Millennials can’t catch a financial break after being hit twice by coronavirus and 2008 financial crisis

Student debt, empty retirement funds, lower earnings and fewer investments. These are all things that describe many millennials today, who have now been set back even further by the coronavirus pandemic. Economists say it’s the estimated 73 million millennials in the United States who could suffer the greatest financial setbacks from the novel coronavirus. Kasi Santarelli, 31, a health-and-beauty business owner in New York City, is part of that statistic. Santarelli says her business was finally taking off. Now, she’s barely making sales, with her business dropping 60 percent.

“Millennials really cannot catch a break,” Santarelli said. “Now it’s to the point where I live in this building and I can’t afford my rent and I’ve been set back so much … A lot of people around my age are either furloughed, unemployed now, or they’ve just flat-out been fired.” Washington, D.C. economist and American University professor Gray Kimbrough says many millennials battled the workforce during one of the worst economic disasters in modern history in 2008. Once again, they are getting knocked off their feet.

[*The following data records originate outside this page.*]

Definition purge_peer (s : System) (peer : string) : System * Z :=
  let '(q, items) := purge (queue s) peer in
  (with_calls (with_queue s q) (foldl (λ cs item, answer_item cs Deny item) (calls s) items), zlen items).

Definition remove_unresolved (s : System) (id : Z) : System :=
  let '(q, expired) := drop_waiters (queue s) (is_closed (calls s)) id in
  let s := with_queue s q in
  match expired with Some item => notify s (request item) Denied | None => s end.

(** What can happen, each step under the locks the code takes in it. A caller
    [w] is one call; it arrives once. *)
Inductive Op :=
  | OArrive (w : Z) (req : AuthRequest) (remote w1 w2 : bool) (now : Z)
  | OBegin (w : Z) (w1 w2 : bool) (now : Z)
  | OResolve (id : Z) (d : AuthDecision)
  | OPurge (peer : string)
  | OTimeout (w : Z)
  | OCleanup (w : Z) (ok : bool) (now : Z)
  | OReceive (w : Z) (ok : bool) (now : Z).

Definition step (s : System) (o : Op) : System :=
  match o with
  | OArrive w req remote w1 w2 now =>
      if is_some (calls s !! w) then s else authorize s w req remote w1 w2 now
  | OBegin w w1 w2 now =>
      match calls s !! w with
      | Some {| call_request := req; call_state := Asking |} => decide_begin s w req w1 w2 now
      | _ => s
      end
  | OResolve id d => (resolve s id d).1
  | OPurge peer => (purge_peer s peer).1
  | OTimeout w =>
      match calls s !! w with
      | Some {| call_request := req; call_state := Waiting id None |} => set_state s w req (TimedOut id)
      | _ => s
      end
  | OCleanup w ok now =>
      match calls s !! w with
      | Some {| call_request := req; call_state := TimedOut id |} =>
          decide_end (remove_unresolved s id) w req Deny ok now
      | _ => s
      end
  | OReceive w ok now =>
      match calls s !! w with
      | Some {| call_request := req; call_state := Waiting id (Some d) |} => decide_end s w req d ok now
      | _ => s
      end
  end.

Definition run (s : System) (ops : list Op) : System := foldl step s ops.

Definition start (t : TrustStore) : System :=
  {| trust := t; queue := new; audit_log := with_capacity 256; calls := ∅; notices := []; outcomes := [] |}.
End system.

(** ** The queue *)

Record queue_ok (q : Inner) : Prop := {
  ids_sorted : StronglySorted Z.lt (map fst (pending q));
  ids_below : Forall (λ row, row.1 < next_id q) (pending q);
  requests_distinct : NoDup (map (λ row, request row.2) (pending q));
  total_bounded : zlen (pending q) <= MAX_PENDING_TOTAL;
  peers_bounded : ∀ peer, zlen (List.filter (λ row, bool_decide (peer_id (request row.2) = peer)) (pending q))
                    <= MAX_PENDING_PER_PEER;
  waiters_bounded : Forall (λ row, responders row.2 ≠ [] ∧ NoDup (responders row.2) ∧
                      zlen (responders row.2) <= MAX_WAITERS_PER_REQUEST) (pending q);
}.
(* ===== verification/TunnelGraph.v ===== *)
(** * The graph of nodes

    [src/src/tunnel/graph.rs]: the policy of a node on who may exchange traffic
    with it and who may edit it, the commands of its owner and of other nodes,
    the forwards they add and remove, and the authorizer that guards a
    connection while its decision is pending. Messages are delivered by the
    transport, a file write has an outcome, and a v4 UUID is drawn. *)
From S2P Require Import Prelude Text Json Wire NetAddr TunnelForward TunnelTrust TunnelPending.

Record Permissions := { edit_links : bool; add_forwards : bool; remove_forwards : bool }.
Definition no_permissions : Permissions := {| edit_links := false; add_forwards := false; remove_forwards := false |}.

Record Policy := { broadcast : bool; locked : bool; links : gset string; permissions : gmap string Permissions }.
Definition default_policy : Policy := {| broadcast := true; locked := false; links := ∅; permissions := ∅ |}.

Definition allows (p : Policy) (peer : string) : bool := broadcast p || bool_decide (peer ∈ links p).

Inductive Action :=
  | ALink (peer : string) (connect : bool)
  | ABroadcast (enabled : bool)
  | ALock (lock : bool)
  | APermission (peer : string) (grants : Permissions)
  | AAddForward (direction proto addr target : string)
  | ARemoveForward (target : string).

Definition granted (g : Permissions) (a : Action) : bool :=
  match a with
  | ALink _ _ => edit_links g
  | AAddForward _ _ _ _ => add_forwards g
  | ARemoveForward _ => remove_forwards g
  | ABroadcast _ | ALock _ | APermission _ _ => false
  end.

Definition authorize (p : Policy) (actor owner : string) (a : Action) : result () string :=
  if bool_decide (actor = owner) then Ok () else
  ensure (negb (locked p)) "node is locked by its owner" ;;?
  ensure (granted (default no_permissions (permissions p !! actor)) a)
    "node owner has not granted permission for this operation" ;;? Ok ().

Record NodeView := {
  v_broadcast : bool; v_locked : bool; v_links : gset string; v_permissions : Permissions; v_forwards : list json;
}.

Inductive Message :=
  | MState (node : NodeView)
  | MCommand (id : string) (action : Action)
  | MReply (id : string) (error : option string).

Record Saved := { policy : Policy; forwards : list PersistedForward }.
Definition set_policy (s : Saved) (p : Policy) : Saved := {| policy := p; forwards := forwards s |}.
Definition set_forwards (s : Saved) (l : list PersistedForward) : Saved := {| policy := policy s; forwards := l |}.

(** [file] is what the file of the room says; [has_path] whether there is one. *)
Record GraphState := {
  suspended : bool; closed : bool; epoch : Z; saved : Saved; has_path : bool; file : option Saved;
  remote : gmap string NodeView; inbox : list (string * string * Action); waiters : gmap string string; tick : Z;
}.
(** The decision on a message of the stream keeps the connection in order. *)
Lemma in_order_decided m m' o msg c c' outcome :
  wf m → made m !! o = Some (x, c) → loop m = Deciding o msg → tm_conn_id msg = x → in_order m o c → carries msg →
  decide_data c msg = (c', outcome) → sockets m' = sockets m → loop m' = Acting outcome msg → in_order m' o c'.
Proof.
  intros Hwf Ho Hl Hid (k & Hk & Hnext & Hb & Hx) Hcar Hd Hs Hl'.
  assert (Hx' : content m c = joined (take k chunks) ∨ broken m c).
  { destruct Hx as [?|[?|Hd0]]; [by left|by right|]. by eapply not_done in Hd0. }
  pose proof (observe_carried c msg k Hcar Hk Hnext) as Hobs. unfold decide_data in Hd.
  assert (Hidle : ∀ w, in_flight m w = "") by (intros w; unfold in_flight; by rewrite Hl).
  destruct (observe (tc_seq c) (tm_seq msg)) as [q d]. set (payload := default "" (tm_payload msg)) in *.
  destruct d as [|r|e r|]; cycle 1.
  1-3: injection Hd as <- <-; exists k; rewrite (content_same m m' c);
    [by split_and!; try done; destruct Hx' as [?|?]; [left|right; left; apply (broken_same m m' c)]|done|];
    intros w _; rewrite Hs, Hidle; unfold in_flight; rewrite Hl'; split; [done|by right].
  destruct Hobs as [Hn Hch]. pose proof (joined_take_S _ _ _ Hch) as HS.
  assert (Hk' : (S k <= length chunks)%nat) by (apply lookup_lt_Some in Hch; lia).
  change (tc_state (set_seq q c)) with (tc_state c) in Hd. destruct (tc_state c) as [buffered bytes|w] eqn:Hst.
  - assert (Hbuf : joined buffered = joined (take k chunks)).
    { destruct Hx' as [Hx'|(w & s & Hw & _)]; [|congruence]. unfold content in Hx'. by rewrite Hst in Hx'. }
    case_if; injection Hd as <- <-; exists (S k); (split; [done|]); (split; [done|]); unfold content; cbn [tc_state set_seq set_state].
    + rewrite Hst. split; [rewrite Hbuf; apply joined_take|]. right. right. right. by exists msg.
    + rewrite joined_snoc, Hbuf. fold payload. rewrite <-HS. split; [apply joined_take|by left].
  - injection Hd as <- <-. exists (S k). split; [done|]. split; [done|].
    destruct (wf_active _ Hwf _ _ _ _ Ho Hst) as (s & Hsw & _).
    unfold content in *. cbn [tc_state set_seq]. rewrite Hst, Hsw, Hidle in *. rewrite Hs, Hsw.
    destruct (sk_failed s) eqn:Hf; [split; [done|right; left; exists w, s; by rewrite Hs]|].
    assert (Hc : sk_written s = joined (take k chunks)).
    { destruct Hx' as [Hx'|(w' & s' & Hw' & Hs' & Hf')]; [by rewrite string_app_nil_r in Hx'|congruence]. }
    unfold in_flight. rewrite Hl', decide_True by done. fold payload. rewrite Hc, <-HS. split; [apply joined_take|by left].
Qed.

(** A connection the step does not touch. *)
Lemma in_order_frame m m' o c :
  wf m → made m !! o = Some (x, c) → in_order m o c → (∀ w s, sockets m !! w = Some s → sockets m' !! w = Some s) →
  (∀ w s, sockets m !! w = Some s → sk_conn s = o → in_flight m' w = in_flight m w) →
  (done_with m o → done_with m' o) → in_order m' o c.
Proof.
  intros Hwf Ho Hio Hs Hf Hd. apply (in_order_mono m m' o c c); try done.
  - left. apply content_same; [done|]. intros w Hst. destruct (wf_active _ Hwf _ _ _ _ Ho Hst) as (s & Hsw & Hcn).
    rewrite Hsw, (Hs _ _ Hsw). split; [done|right]. by eapply Hf.
  - intros (w & s & ? & ? & ?). exists w, s. auto.
Qed.

Lemma in_flight_loop m m' w : loop m' = loop m → in_flight m' w = in_flight m w.
Proof. unfold in_flight. by intros ->. Qed.

Lemma in_flight_new m : wf m → in_flight m (length (sockets m)) = "".
Proof.
  intros Hwf. unfold in_flight. destruct (loop m) as [| |[| | |w| |] msg] eqn:Hl; try done. case_decide as Hw; [|done].
  apply wf_acting in Hl as [s Hs]; [|done]. subst w. apply lookup_lt_Some in Hs. lia.
Qed.

(** A connection is tracked under a number no older one has. *)
Lemma done_with_insert m m' o id :
  (o < length (made m))%nat → conns m' = <[id := length (made m)]> (conns m) → loop m' = loop m →
  done_with m o → done_with m' o.
Proof.
  intros Ho Hc Hl [[Hx Hd]|Hcl]; [left|right; by rewrite Hl]. split; [|by setoid_rewrite Hl].
  rewrite Hc. intros [[-> <-]|[_ ?]]%lookup_insert_Some; [lia|done].
Qed.

(** A write to the socket of a connection. *)
Lemma written_content m m' c w s s' fails msg ok :
  tc_state c = Active w → sockets m !! w = Some s → sockets m' !! w = Some s' →
  loop m = Acting (OWrite w) msg → loop m' = Idle →
  write_all fails (default "" (tm_payload msg)) s = (s', ok) →
  (content m' c = content m c ∨ broken m' c ∧ begins (content m' c) (content m c)) ∧ (broken m c → broken m' c).
Proof.
  intros Hst Hs Hs' Hl Hl' (_ & _ & Hw)%write_all_spec.
  assert (Hbr : broken m c → sk_failed s = true) by (intros (w' & s0 & ? & ? & ?); congruence).
  unfold content at 1 2 3 4. rewrite Hst, Hs, Hs'. unfold in_flight. rewrite Hl, Hl', decide_True by done.
  destruct Hw as [(_ & Hf & Hf' & ->)|[(_ & Hf & Hf' & Hb)|(_ & Hf & ->)]]; rewrite ?Hf, ?Hf', ?string_app_nil_r.
  - split; [by left|]. intros ?%Hbr. congruence.
  - assert (broken m' c) by (exists w, s'; done). split; [by right|done].
  - split; [by left|]. intros _. by exists w, s.
Qed.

“A lot of millennials, it feels like just we’re back where we were and now we’re experiencing something very similar,” Kimbrough said. “The entire millennial generation is really in that sweet spot where you’re still in your first decade or 15 years of your career and you’re trying to move up and to get better jobs … just have it all pulled out from underneath you.”


“I feel like I’m working harder than somebody, maybe 20 years ago in a typical nine-to-five job,” he added. “I have nothing saved for my retirement. I have nothing saved in case I get sick. I don’t have health insurance. Most of my friends don’t own homes, like 90 percent don’t own homes, 90 percent have no retirement. And I fall into that category. It’s like we are so set back from when we first started. And, you know, we get a lot of flack because people at our age, you know, 30 years ago, had homes, had families and all this and we’re starting so much later because it’s so much more of a financial obligation and jobs are paying less and there’s less opportunities.”


Emily Smith, a 27-year-old senior digital strategist at a large communications agency in Washington, is also attending Georgetown University as a part-time MBA student. She said many of her friends share the concerns Kimbrough described. “I do have several friends who have lost their jobs as a direct result of the pandemic. Just personally speaking, it’s also impacted my retirement savings and my spending for sure. So, you know, as a result of the market’s crashing along with everyone else’s, I know my 401K definitely plummeted,” Smith said.

“It’s so much harder on us because, you know, back in the day, not everyone went to college and now there’s essentially a stigma that you have to go to college,” Santarelli said. “So you’re coming into the world and you already have debt … parents, like my parents growing up, most of them had a two-income household or they didn’t need to. The husband works. The wife stayed home. It’s not like that anymore due to inflation. And, you know, things are just so different.”

She added: “This is going to probably ruin me, and I’m 31. It should be the time where I’m settling down and wanting kids and getting married, and I won’t be able to do that because I’m just going to be so far set back.”. Kimbrough said: “There is a long tradition of blaming young people … we are also getting into this stage where people think every young person is a millennial. That isn’t true … they are a unique group with their own disadvantages.”

He added, “We’ve certainly worked quite hard on average. Millennials have gotten more education than any previous generation, they’ve had to work hard for that. They’re taking a lot of student debt for that. You know, I don’t think there’s really evidence that millennials are lazy or certainly any lazier than other generations. We do have this reputation of being job hoppers or switching jobs frequently and I’ve actually shown that the opposite is true, that millennials actually switch jobs at lower rates.”

Kimbrough says many older millennials learned lessons from the economic recession that may have been proven right during the pandemic. “People have some really negative memories of that time. A lot of millennials came out of the Great Recession with, perhaps, lessons like that they shouldn’t really bother investing in their retirement funds because they’re going to be wiped out, for example. Here we see, again, they were actually proven right there.”

He said if there is one thing millennials do best, it’s adapting to any environment. “Many millennials are quite comfortable with not having a lot of certainty, and that may not be a great quality to have to develop, but it certainly does help you at a time like this,” Kimbrough said.There is a silver lining for millennials right now. The White House is working to help young adults with their student loans, by freezing monthly payments through at least the end of September.